In der Kunst hat zeitgenössische Kunst die einzigartige Fähigkeit, ein Zusammentreffen der Zeit zu schaffen. In dieser Hinsicht ermöglicht es zeitgenössische Kunst Europa, sich selbst zu formen, sich projizieren zu lassen und über die gegenwärtigen Möglichkeiten des sozialen und politischen Wandels nachzudenken. Daher ist zeitgenössische Kunst nicht nur ein Instrument, um Stimmen zu vernehmen, für die die Politik derzeit nicht genügend Raum hat, sondern sie bestimmt auch, welche zeitgenössische Gegenwart wir in Europa leben. Zeitgenössische Kunst ermöglicht die Thermisierung der Zeitgenossenschaft in transnationalen Räumen und schafft Räume, in denen unterschiedliche Zeitlichkeiten geschaffen und zusammengefügt werden können. Sie bietet einen direkteren Ansatz für das Verständnis von Europa, bindet die Bürger ein und bietet Dimensionen von Perspektiven und Handlungsspielräumen. Folglich erlauben die Künste, wie Heidegger es definierte, die zeitgenössische europäische Strömung zeitlich zu zeitlich zu gestalten (zeitigen) und diese Realität auf uns zu reflektieren. Dies ist ein immenser Vorteil der Kunst gegenüber den Möglichkeiten der Echtzeitpolitik.

Eine europäische Zukunft

Die Möglichkeit, die Zeitgenossenschaft Europas zu definieren, gibt auch Raum, um neue Erzählungen aufzunehmen und positive Emotionen in aktuelle und zukünftige europäische Diskurse zu integrieren. Deshalb schlage ich vor: Lassen Sie die Kunst schaffen, was Europa und seine Bürger neu verbinden müssen. Wie können wir diesen Gedanken verwirklichen? Wir brauchen Europa und seine Politik, um Möglichkeiten zu schaffen, die das Aufblühen und die Verbindung von Künstlern in Europa gewährleisten. Wir müssen berücksichtigen, was sie in Bezug auf Aufmerksamkeit und Finanzierung benötigen. Wenn wir das herausfinden, können Künstler Brücken zwischen nicht lokalisierten europäischen Räumen bauen, ländliche mit nationalen Räumen verbinden und Stimmen einbringen, die zuvor nicht in Kontakt mit Europa gekommen sind. Damit bauen wir ein Europa auf, das zeitgleich miteinander verbunden ist, und schafft Raum für unterschiedliche Ansichten, um ein Europa für die Zukunft aufzubauen.

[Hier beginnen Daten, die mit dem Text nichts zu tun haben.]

(** A later proposal does not take over the value: two goroutines at two proposers are both told that
    their value was chosen, and the acceptors end with the second. *)
Example two_values_chosen :
  match schedule (repeat 0%nat 9 ++ repeat 1%nat 5 ++ repeat 2%nat 9) (run wired_system three) with
  | Some w => (g_at <$> gs w) !! 0%nat = Some (Learning []) /\
      (g_at <$> gs w) !! 2%nat = Some (Learning [(0, 0); (0, 1); (0, 2)]%nat) /\
      AcceptedVal <$> Acceptors (sys w) = [Some 30; Some 30; Some 30]
  | None => False
  end.
Proof. vm_compute. done. Qed.

(** A learner reads an acceptor without its lock, and can record the value of one proposal under the
    id of another. *)
Example learner_mixes :
  match schedule (repeat 0%nat 10 ++ repeat 1%nat 5 ++ repeat 2%nat 9 ++ [0%nat])
          (run wired_system [spawn true 0 10; spawn false 1 20; spawn false 1 30]) with
  | Some w => AcceptedVals <$> Learners (sys w) = [{[ (1, 0) := Some 30 ]}]
  | None => False
  end.
Proof. vm_compute. done. Qed.

(** C23.  Every proposal returns: from any start, runs are bounded, and when no goroutine can go on all
    have returned, so the mutexes never deadlock.  In the system that [NewPaxosSystem] builds, all
    return the error of the prepare phase, and no acceptor or learner ever changes. *)
Theorem paxos_proposals_return {V : Type} (s : PaxosSystem V) (rs : list (goroutine V)) :
  fresh s rs ->
  (forall n w, nsteps step n (run s rs) w -> (n <= total_work (run s rs))%nat) /\
  (forall w, reachable s rs w -> (forall w', ~ step w w') -> Forall (fun r => returned (g_at r)) (gs w)) /\
  (forall np na nl w, s = NewPaxosSystem np na nl -> reachable s rs w ->
     Acceptors (sys w) = Acceptors s /\ Learners (sys w) = Learners s /\
     ((forall w', ~ step w w') -> Forall (fun r => g_at r = Failed NoPromises) (gs w))).
Proof.
  intros Hf. pose proof (px_live_init s rs Hf) as Hl.
  assert (Hret : forall w, reachable s rs w -> (forall w', ~ step w w') ->
    Forall (fun r => returned (g_at r)) (gs w)).
  { intros w Hr Hstuck. apply rtc_nsteps in Hr as [n Hn]. apply Forall_lookup. intros g r Hg.
    destruct (px_live_nsteps n _ w Hl Hn) as [Hw _].
    assert (Hdec : returned (g_at r) \/ ~ returned (g_at r)).
    { destruct (g_at r) as [| | | |[|x t]|]; cbn; auto. }
    destruct Hdec as [?|Hnr]; [done|]. destruct (px_progress w g r Hw Hg Hnr) as [w' Hs].
    by apply Hstuck in Hs. }
  split; [|split; [done|]].
  - intros n w Hn. destruct (px_live_nsteps n _ w Hl Hn). lia.
  - intros np na nl w -> Hr.
    assert (Hu : unwired (NewPaxosSystem np na nl) w).
    { eapply unwired_reachable; [|done]. apply new_system_unwired. destruct Hf as (_ & _ & _ & Hg).
      cbn in Hg. by rewrite length_fmap, length_seq in Hg. }
    split; [apply Hu|]. split; [apply Hu|]. intros Hstuck. specialize (Hret w Hr Hstuck).
    apply Forall_lookup. intros g r Hg. pose proof (Forall_lookup_1 _ _ _ _ Hret Hg) as Hx. cbn in Hx.
    destruct (Forall_lookup_1 _ _ _ _ (uw_gs _ _ Hu) Hg) as [_ [H|[H|H]]]; [..|done]; by rewrite H in Hx.
Qed.

(** The goroutines of [main]: three proposers, five acceptors, two learners. *)
Definition main (election consensus : list Z) : world Z :=
  run (NewPaxosSystem 3 5 2) (RunElection election ++ RunConsensus consensus).

Lemma paxos_proposals_return_witness :
  let w := main [10; 20; 30] [40; 50; 60] in
  (forall n w', nsteps step n w w' -> (n <= total_work w)%nat) /\
  (forall w', reachable (sys w) (gs w) w' -> (forall w'', ~ step w' w'') ->
     Forall (fun r => g_at r = Failed NoPromises) (gs w')).
Proof.
  intros w.
  destruct (paxos_proposals_return (sys w) (gs w)) as (Hn & _ & Hnew).
  - apply new_system_fresh. repeat constructor; cbn; lia.
  - split; [exact Hn|]. intros w' Hr. apply (Hnew 3%nat 5%nat 2%nat w' eq_refl Hr).
Defined.
Lemma step_role o s r :
  is_Some (roleMap s !! r) -> o ≠ ORemoveRole r -> is_Some (roleMap (acs_step s o) !! r).
Proof.
  intros Hr Ho. destruct o as [r'|u|u r'|r' p'|u|r'|u p']; cbn [acs_step]; try done.
  - cbn. rewrite lookup_insert. by case_decide.
  - unfold assignRoleToUser. by destruct (userMap s !! u), (roleMap s !! r').
  - unfold addPermissionToRole. destruct (roleMap s !! r') eqn:E; [|done]. cbn. rewrite lookup_insert. by case_decide.
  - cbn. rewrite lookup_delete_ne; [done|]. congruence.
  - pose proof (check_spec u p' s) as H. destruct (checkUserPermission u p' s) as [s' b]. simpl.
    destruct H as (_ & He & _). destruct (He r) as [->|(_ & ro & -> & _)]; [done|by eexists].
Qed.

Lemma acs_step_inv os s o : acs_inv os s -> acs_inv (os ++ [o]) (acs_step s o).
Proof.
  intros [Ha Hp Hu Hr Hhr Hhp].
  split.
  - intros u usr r Hl Hin. rewrite step_user in Hl. apply since_snoc.
    assert (Hkeep : userMap s !! u = Some usr -> ~ resets_user u o -> o = OAssign u r \/ ~ resets_user u o /\ asked_role u r os)
      by (intros Hs Hn; right; split; [done|by eapply Ha]).
    destruct o as [r'|u'|u' r'|r' p'|u'|r'|u' p']; try (apply Hkeep; [done|by intros [?|?]]).
    + case_decide; [injection Hl as <-; set_solver|]. apply Hkeep; [done|]. intros [?|?]; congruence.
    + case_decide as E; [|apply Hkeep; [done|by intros [?|?]]]. destruct E as [-> _].
      destruct (userMap s !! u) as [usr0|] eqn:Eu; [|done]. injection Hl as <-. cbn in Hin.
      apply elem_of_union in Hin as [Hin|Hin]; [left; apply elem_of_singleton in Hin; congruence|].
      right. split; [by intros [?|?]|]. by eapply Ha.
    + case_decide; [done|]. apply Hkeep; [done|]. intros [?|?]; congruence.
  - intros r p Hl. rewrite step_allows in Hl. apply since_snoc.
    assert (Hkeep : role_allows (roleMap s) r p -> ~ resets_role r o -> o = OGrant r p \/ ~ resets_role r o /\ asked_perm r p os)
      by (intros Hs Hn; right; split; [done|by eapply Hp]).
    destruct o as [r'|u'|u' r'|r' p'|u'|r'|u' p']; try (apply Hkeep; [done|by intros [?|?]]).
    + destruct Hl as [Hne Hl]. apply Hkeep; [done|]. intros [?|?]; congruence.
    + destruct Hl as [(-> & -> & _)|Hl]; [by left|]. apply Hkeep; [done|by intros [?|?]].
    + destruct Hl as [Hne Hl]. apply Hkeep; [done|]. intros [?|?]; congruence.
  - intros u H. apply since_snoc in H. rewrite step_user. destruct H as [->|[Hn H]]; [by rewrite decide_True|].
    apply Hu in H. destruct o; try done; case_decide; try done; subst; [|done]. by apply fmap_is_Some.
  - intros r H. apply since_snoc in H. destruct H as [->|[Hn H]].
    + cbn. by rewrite lookup_insert_eq.
    + apply step_role; [by apply Hr|done].
  - intros u r H. apply since_snoc in H. rewrite step_user. destruct H as [(-> & Hul & Hrl)|[Hn H]].
    + apply Hu in Hul as [usr Hus]. apply Hr in Hrl. rewrite decide_True by done. rewrite Hus. cbn.
      eexists. split; [done|]. set_solver.
    + destruct (Hhr u r H) as (usr & Hus & Hin).
      destruct o as [r'|u'|u' r'|r' p'|u'|r'|u' p']; eauto; (case_decide as E; [|by eauto]).
      * subst. destruct Hn. by left.
      * rewrite Hus. cbn. eexists. split; [done|]. set_solver.
      * subst. destruct Hn. by right.
  - intros r p H. apply since_snoc in H. rewrite step_allows. destruct H as [(-> & Hrl)|[Hn H]].
    + left. repeat split; try done. by apply Hr.
    + apply Hhp in H. destruct o; try done; [split; [|done]|by right|split; [|done]]; intros ->; apply Hn; [by left|by right].
Qed.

Corinna Britta Sahl ist eine unabhängige Beraterin auf dem Gebiet der emotionalen Intelligenz. Ihre Kunden sind Menschen in Führungspositionen, die ihre sozialen und emotionalen Fähigkeiten stärken möchten. Bei Polis180, einem Basis-Think-Tank für Außen- und Europapolitik, leitet sie die Arbeitsgruppe "Kulturpolitik". Sie studierte Vergleichende Politische Theorie, Internationale Beziehungen und Europastudien in London, St. Andrews und Paris. Ihr Forschungsschwerpunkt liegt in den Bereichen Zeit und Raum, Postkolonialismus und Gegenwartskunst.